The Pulsed AC or Chopped DC can be smoothed to the Average with Inductors and Capacitors. The reactive pulses of the Inductor has to be absorbed by a Schottky Rectifier 1N5817 — 20V-1A fast switching diode with low switching losses.
This circuit is derived from an application note of LM2575, It is a Power Switching Regulator from National Semiconductor The details are here LM2575
This is a Digital Panel Meter based on ICL7107. This was the workhorse Digital Readout chip before Low power uC designs were developed. Even now it is the easiest way an analog parameter can be displayed in an instrument.
Instrumentation and Measurement Circuits
3-1/2 Display is just enough resolution for recording process data or troubleshooting equipment. With 4-1/2 you notice the problems of thermoelectric EMF of probes and connectors. That is one reason gold plating is used another being low contact resistance. In 4 1/2 the reading can change due to contact resistance too, if the input impedance of the analog signal conditioning is low or the protection diodes, RC filter caps are leaky.
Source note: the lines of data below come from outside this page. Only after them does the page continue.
(** * Familiada: the game-session state machine

    A shallow embedding of the TypeScript classes [Answer], [Question],
    [Team], [QuestionStore], [Round] and [Game] together with
    [board.removeDiacritics], followed by the properties of rounds, awards,
    the steal mechanic and the undo stack.  Also embedded are
    [board.fillAnswerField], the loops of [board.setErrors] and
    [board.manageAnswerFields], the [keydown] listener of the entry point
    and [formatAnswers] of the export script; the last part has further
    properties of the store, the game, the board and the keyboard.

    Conventions of the embedding.
    - A JS [number] is a [Z]: the datasets hold integers and the code only
      adds, multiplies, compares and takes remainders.
    - A JS [string] is the list of its UTF-16 code units.
    - A JS [Set<number>] is a [gset Z].
    - A [Team] object is shared between [Game.teams] and the variables that
      hold it; a reference to it is its index in [game_teams], and a method
      call on the object rewrites that slot.
    - [Round] methods receive the game they belong to; they are written as
      operations on the game, whose [game_round] is their [this].
    - Calls into the [board] and [audio] modules only touch the page and the
      speakers.  Each call is recorded, with its arguments, in the list of
      effects an operation returns; the page itself is not part of the state
      (the rows and team panels that [board] looks up are taken to exist).
    - [Math.random] is an input: the operations that draw take the draw. *)

From Stdlib Require Import ZArith Lia Ascii String Sorted.
From stdpp Require Import base decidable option list gmap sets.

Local Open Scope Z_scope.

(** ** JS strings *)

Abbreviation jsString := (list N).

(** The code units of an ASCII literal. *)
Definition str (s : string) : jsString :=
  map N_of_ascii (list_ascii_of_string s).

Definition inRange (lo hi c : N) : bool := ((lo <=? c) && (c <=? hi))%N.

(** [String.prototype.toLowerCase], per code unit.  Exact on Basic Latin
    and on the capital letters of the Polish alphabet; other code units are
    left as they are. *)
Definition lowerUnit (c : N) : N :=
  if inRange 65 90 c then (c + 32)%N                       (* A-Z *)
  else if (c =? 211)%N then 243%N                          (* O acute *)
  else if existsb (N.eqb c) [260; 262; 280; 321; 323; 346; 377; 379]%N
       then (c + 1)%N         (* A/E ogonek, C/N/S/Z acute, L stroke, Z dot *)
  else c.

Definition toLowerCase (s : jsString) : jsString := map lowerUnit s.

(** [String.prototype.normalize('NFKD')], per code unit.  Basic Latin is
    already normalised; a Polish letter with a diacritic decomposes into its
    base letter and a combining mark (U+0301 acute, U+0307 dot above, U+0328
    ogonek); L with stroke has no decomposition.  Other code units are left
    as they are. *)
Definition decomposeUnit (c : N) : list N :=
  (if c =? 211 then [79; 769]        else if c =? 243 then [111; 769]
   else if c =? 260 then [65; 808]   else if c =? 261 then [97; 808]
   else if c =? 262 then [67; 769]   else if c =? 263 then [99; 769]
   else if c =? 280 then [69; 808]   else if c =? 281 then [101; 808]
   else if c =? 323 then [78; 769]   else if c =? 324 then [110; 769]
   else if c =? 346 then [83; 769]   else if c =? 347 then [115; 769]
   else if c =? 377 then [90; 769]   else if c =? 378 then [122; 769]
   else if c =? 379 then [90; 775]   else if c =? 380 then [122; 775]
   else [c])%N.

Definition normalizeNFKD (s : jsString) : jsString :=
  concat (map decomposeUnit s).

(** The regular-expression classes [\w] and [\s] (without the [u] flag). *)
Definition isWordUnit (c : N) : bool :=
  inRange 48 57 c || inRange 65 90 c || inRange 97 122 c || (c =? 95)%N.

Definition isSpaceUnit (c : N) : bool :=
  inRange 9 13 c || (c =? 32)%N || (c =? 160)%N || (c =? 5760)%N
  || inRange 8192 8202 c || (c =? 8232)%N || (c =? 8233)%N
  || (c =? 8239)%N || (c =? 8287)%N || (c =? 12288)%N || (c =? 65279)%N.

(** The class [[\w\s.-_\/]]: inside the brackets [.-_] is the range from
    the full stop (46) to the underscore (95). *)
Definition keptUnit (c : N) : bool :=
  isWordUnit c || isSpaceUnit c || inRange 46 95 c || (c =? 47)%N.

(** [board.removeDiacritics]:
    [input.replace(/ł/g, "l").normalize('NFKD').replace(/[^\w\s.-_\/]/g, '')]. *)
Definition removeDiacritics (input : jsString) : jsString :=
  filter (fun c => keptUnit c = true)
    (normalizeNFKD (map (fun c => if (c =? 322)%N then 108%N else c) input)).

(** ** Records of the model *)

Inductive ROUND_STATUS := DEFAULT | STOLEN.

#[global] Instance ROUND_STATUS_eq_dec : EqDecision ROUND_STATUS.
Proof. solve_decision. Defined.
When you measure an analog parameter from a sensor; you attenuate or amplify it, to scale to the A/D converter range. You also need to protect or isolate the analog front end from high energy mis-connections, which will happen during field use. The operator should not get injured from any high energy leakage while measuring.
Resolution is the finest detail you can enumerate in a parameter or object. You can say the crowd was 3000 or 4000 people. Here 1000 is the resolution, finer data does not matter here. You would also hear things like, there were 80 to 90 boys in that classroom. 10 is the resolution there.
Accuracy is how precise a statement or number is. If there was 85 boys in that class, the above statement is accurate. If there was 65 boys, the measuring method or process needs calibration or examination.
In this circuit, the plastic caps should be of very low leakage. Multilayer plastic caps are good for instrumentation.